Item
1.01 Entry into a Material Definitive Agreement.
Anderson
Note
On
December 22, 2017, Marrone Bio Innovations, Inc. (the “Company”) and Dwight W. Anderson (“Anderson”) entered
into a secured promissory note (the “Anderson Note”), which amended and restated in its entirety that certain Amended
and Restated Promissory Note, dated as of October 23, 2017, which was given in replacement of, and amended and restated in its
entirety, that certain Promissory Note, dated as of October 12, 2017. The Anderson Note is a secured promissory note in the aggregate
principal amount of up to $6,000,000, due on October 12, 2020 (the “Maturity Date”). Pursuant to the Anderson Note,
Anderson has funded amounts to the Company in various separate disbursements, $4,000,000 aggregate principal amount of which has
already been provided to the Company (i) on October 12, 2017, in an aggregate principal amount of $1,000,000, (ii) on October
23, 2017, in an aggregate principal amount of $1,000,000, (iii) on December 1, 2017, in an aggregate principal amount of $500,000,
(iv) on December 4, 2017, in an aggregate principal amount of $500,000, (v) on December 8, 2017, in an aggregate principal amount
of $500,000 and (vi) on December 26, 2017, in an aggregate principal amount of $500,000. Anderson may, in his sole discretion,
fund the remaining $2,000,000 aggregate principal amount, as the Company may request from time to time in whole or in part.
From
the date of any such disbursement through December 31, 2017 (or such later date as Anderson may decide in his reasonable discretion
and as notified to the Company), the Anderson Note will bear interest at a rate of 1% per annum, payable in arrears on the Maturity
Date, unless earlier converted into shares of the Company’s common stock as described below.

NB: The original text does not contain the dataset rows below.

Lemma rep_found s m k r : rep s m -> found (hash k) (same_key k) (contents s) r -> r = m !! k.
Proof.
  intros Hrep Hf. pose proof Hrep as (_ & _ & Hk). destruct r as [x|].
  - destruct Hf as [Hx Ht]. apply (rep_elem s m x Hrep) in Hx as [Hm _].
    unfold same_key in Ht. apply bool_decide_eq_true in Ht. by subst.
  - destruct (m !! k) as [x|] eqn:Em; [|done]. pose proof (Hk _ _ Em) as Hkx. cbn in Hkx.
    specialize (Hf x). assert (Hin : (hash k, x) ∈ contents s).
    { apply (rep_elem s m x Hrep). by rewrite Hkx. }
    specialize (Hf Hin). unfold same_key in Hf. by rewrite bool_decide_eq_false in Hf.
Qed.

Lemma rep_insert (m : gmap K V) x l :
  m !! key_of x = None -> l ≡ₚ map hashed (map_to_list m).*2 ->
  hashed x :: l ≡ₚ map hashed (map_to_list (<[key_of x := x]> m)).*2.
Proof. intros Hm Hl. by rewrite (map_to_list_insert _ _ _ Hm), Hl. Qed.

(** Taking the value of a key out. *)
Lemma rep_delete (m : gmap K V) x l :
  m !! key_of x = Some x -> hashed x :: l ≡ₚ map hashed (map_to_list m).*2 ->
  l ≡ₚ map hashed (map_to_list (delete (key_of x) m)).*2.
Proof.
  intros Hm Hl. rewrite <- (map_to_list_delete _ _ _ Hm) in Hl. cbn in Hl. by apply Permutation_cons_inv in Hl.
Qed.

Lemma rep_empty : rep Null ∅.
Proof.
  split; [apply slot_ok_null|]. split; [by rewrite map_to_list_empty|]. apply map_Forall_empty.
Qed.

Lemma rep_find s m k :
  rep s m -> nxt_lvlhsh_find p (hash k) (same_key k) s = Ret (m !! k).
Proof.
  intros Hrep. destruct (find_ok p (hash k) (same_key k) s (proj1 Hrep)) as (r & -> & Hf).
  by rewrite (rep_found s m k r Hrep Hf).
Qed.

Lemma rep_deleted s m k :
  rep s m -> exists s', nxt_lvlhsh_delete p (hash k) (same_key k) s = Ret (m !! k, s')
    /\ rep s' (delete k m).
Proof.
  intros Hrep. pose proof Hrep as (Hok & Hp & Hk).
  destruct (delete_ok p (hash k) (same_key k) s Hok) as (r & s' & -> & Hok' & Hd).
  exists s'. destruct r as [x|].
  - destruct Hd as [Ht Hc]. apply bool_decide_eq_true in Ht. subst k.
    assert (Hm : m !! key_of x = Some x).
    { apply (rep_elem s m x Hrep (hash (key_of x))). rewrite Hc. apply elem_of_cons. by left. }
    rewrite Hm. split; [done|]. split; [done|]. split; [|by apply map_Forall_delete].
    apply rep_delete; [done|]. by rewrite <- Hp, Hc.
  - destruct Hd as [-> Hn]. rewrite <- (rep_found s m k None Hrep Hn). split; [done|].
    rewrite delete_id; [done|]. by rewrite <- (rep_found s m k None Hrep Hn).
Qed.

Thereafter, beginning January
1, 2018 (or such later date as described above), the Anderson Note will bear interest at a rate of 10% per annum, payable in arrears
on the Maturity Date, unless earlier converted into shares of the Company’s common stock as described below.
Any
or all of the principal or accrued interest under the Anderson Note may be converted into shares of the Company’s common
stock at a rate of one share of common stock per $1.00 of converting principal or interest, rounded down to the nearest share
with any fractional amounts cancelled, at the election of Anderson by delivery of written notice to the Company. In addition,
upon the consummation of a qualified equity financing of the Company prior to the Maturity Date, the aggregate outstanding principal
balance of the Anderson Note and all accrued and unpaid interest thereon may convert, at the option of Anderson, into that number
of the securities issued and sold in such financing, determined by dividing (a) such aggregate principal and accrued interest
amounts, by (b) the purchase price per share or unit paid by the purchasers of the Company’s securities issued and sold
in such financing; provided that at least 50% of the amount invested in such financing must be made by persons who are not affiliates
of the Company. Notwithstanding the foregoing, Anderson’s ability to effect any such conversions will be limited by applicable
provisions governing issuances of shares of the Company’s common stock under the rules of The Nasdaq Capital Market, subject
to the Company’s receipt of any applicable waivers thereof, and any amounts not issuable to Anderson in the Company’s
equity securities as a result of this limitation will be payable in cash.
Anderson
is an “accredited investor” (as defined in Rule 501(a) of Regulation D) and the Anderson Note was, and any equity
securities issued upon conversion thereof are, offered and sold pursuant to an exemption from the registration requirements under
Section 4(a)(2) of the Securities Act of 1933, as amended.
The
Anderson Note is filed herewith as Exhibit 10.1 and is incorporated herein by reference, and the foregoing description is qualified
in its entirety by the terms contained therein.
Security
Agreement
On
December 22, 2017, the Company and Anderson entered into a security agreement (the “Security Agreement”), pursuant
to which the Company, to secure its obligations under the Anderson Note, granted to Anderson a security interest in the Company’s
(i) personal property, whether owned or acquired after the date of the Security Agreement, including all accounts, chattel paper,
commercial tort claims, deposit accounts, documents, equipment (including all fixtures), general intangibles, instruments, inventory,
investment property, letter-of-credit rights, money, and other goods, and (ii) real property and real property interests, appurtenances,
and fixtures, including rights of possession and use under leases and licenses, tenant improvements, and rights under options
to lease or purchase and the like, as well as all products, proceeds and supporting obligations of the foregoing clauses (i) and
(ii) (collectively, the “Anderson Collateral”).
Upon
an event of default under the Anderson Note, Anderson may declare amounts under the Anderson Note immediately due and payable
and may exercise remedies available under the Security Agreement, including the sale, disposition or collection of the Anderson
Collateral, the proceeds of which would be applied to satisfy the Company’s obligations under the Anderson Note.
The
Security Agreement is filed herewith as Exhibit 10.2, and is incorporated herein by reference, and the foregoing description is
qualified in its entirety by the terms contained therein.